While cloud providers shrugged off the impact of the pandemic and continued to invest heavily in their data centers, enterprise spending was in the doldrums, dropping 3% from last year. In terms of market share, ODMs in aggregate account for the largest portion of the public cloud market, with Inspur now the leading individual vendor, followed by Dell, Microsoft and Huawei. The Q2 market leader in enterprise infrastructure was Microsoft, followed by Dell, HPE, Cisco and VMware.

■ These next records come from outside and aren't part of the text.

(* ===== verification/DistribLogReplay.v ===== *)
(** * The distributed log: recovery

    What replaying a record of the write-ahead log does, what replaying a list of them from the files
    of a crashed server restores, and what the start of the log adds. *)
From S2P Require Import Prelude Proc DistributedSnapshot Slru SlruFacts SlruStore.
From S2P Require Import DistribLog DistribLogFacts DistribLogOps DistribLogRun DistribLogSpec.

Section Replay.
Context {env : DlogEnv} {blk : BlockSize}.
Implicit Types (s : slru dlpage) (d : dlog) (p x : Z) (e f : DistributedLogEntry) (r : dlog_record).
Implicit Types (P : Z → DistributedLogEntry → Prop) (rs : list dlog_record).

Hypothesis Hsegment : IS_QUERY_DISPATCHER = false.

(** ** Records *)

(** Replaying [r] sets the entry of [x] to [e]; it removes the page [p]. *)
Definition commits r x e : Prop :=
  match r with
  | XLOG_XACT_COMMIT xid n xids ts g => g ≠ 0 ∧ ts ≠ 0 ∧ x ∈ tree_ids xid n xids ∧ e = mkLogEntry ts g
  | _ => False
  end.

Definition cuts r p : Prop :=
  match r with DISTRIBUTEDLOG_TRUNCATE c => before_cut (segment_start c) p | _ => False end.

Definition record_ok r : Prop :=
  match r with
  | DISTRIBUTEDLOG_ZEROPAGE p => 0 ≤ p
  | DISTRIBUTEDLOG_TRUNCATE c => 0 ≤ c
  | XLOG_XACT_COMMIT xid n xids ts g => readable n xids ∧ ∀ x, x ∈ tree_ids xid n xids → 0 ≤ x
  end.

(** The pages whose entries may be lost: a page that is not on disk is made anew by a commit. *)
Definition loses r s p : Prop :=
  match r with
  | DISTRIBUTEDLOG_ZEROPAGE q => p = q
  | DISTRIBUTEDLOG_TRUNCATE c => before_cut (segment_start c) p
  | XLOG_XACT_COMMIT _ _ _ _ _ => replaced true s p
  end.

Definition redone P r d (o : outcome unit) d' : Prop :=
  same_rest d d' ∧ dl_ok P (dl_slru d') ∧ steps (loses r (dl_slru d)) (commits r) (dl_slru d) (dl_slru d') ∧
  (∀ q, 0 ≤ q → ¬ cuts r q → is_Some (on_disk (files (dl_slru d)) q) → is_Some (on_disk (files (dl_slru d')) q)) ∧
  match o with
  | Ret _ =>
      (∀ x e, commits r x e → is_Some (on_disk (files (dl_slru d)) (TransactionIdToPage x)) →
         contents (dl_slru d') x = e) ∧
      (∀ p, r = DISTRIBUTEDLOG_ZEROPAGE p → is_Some (on_disk (files (dl_slru d')) p))
  | ERROR => io_failed (dl_slru d) (dl_slru d') ∨ ∃ x e f, commits r x e ∧ P x f ∧ f ≠ e
  | FATAL => False
  | PANIC => fsync_failed (dl_slru d) (dl_slru d')
  end.

Lemma SimpleLruWritePage_spec p i s :
  slru_inv s → holding p i s →
  wp (SimpleLruWritePage i)
    (λ o s', slru_inv s' ∧ evolves s s' ∧ blamed s o s' ∧
       match o with Ret _ => is_Some (on_disk (files s') p) | _ => True end) s.
Proof.
  intros Hinv (c & Hi & Hst & Hp & Hv). unfold SimpleLruWritePage. apply proc_bind.
  eapply proc_mono; [by apply (SlruInternalWritePage_spec i c)|].
  intros o s' (Hinv' & Hev & Hb & _ & _ & dirty & Hss & Ho). destruct o; cbn [next]; [|done..].
  apply proc_ret. split_and!; try done. rewrite (Ho Hst) in Hss.
  assert (Hi' : slots s' !! i = Some (with_dirty false c))
    by (rewrite Hss; apply list_lookup_insert_eq; by eapply lookup_lt_Some).
  pose proof (inv_clean _ Hinv' i _ Hi') as Hd. cbn in Hd. rewrite Hp in Hd. rewrite Hd; done.
Qed.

Total data center infrastructure equipment revenues, including both cloud and non-cloud, hardware and software, were $41.4 billion in Q2, with public cloud infrastructure accounting for 41% of the total. The main hardware-oriented segments of servers, storage and networking in aggregate accounted for 75% of the data center infrastructure market. OS, virtualization software, cloud management and network security account for the balance. By segment, Dell is the leader in server and storage revenues, while Cisco is dominant in the networking segment. Microsoft features heavily in the rankings due to its position in server OS and virtualization applications. Outside of these three, the other leading vendors in the market are HPE, Inspur, Huawei, VMware, Lenovo and IBM.
“In the middle of a global pandemic, spending on data center infrastructure was almost at an all-time high – second only to the fourth quarter of 2019. That speaks volumes about the continued robust growth in both enterprise and consumer cloud services,” said John Dinsdale, a Chief Analyst at Synergy Research Group. “There was also a geographic story behind the growth. The US market grew at a good pace in the quarter, but among the larger markets it was China that was the standout performer, jumping almost 35% from the second quarter of last year.”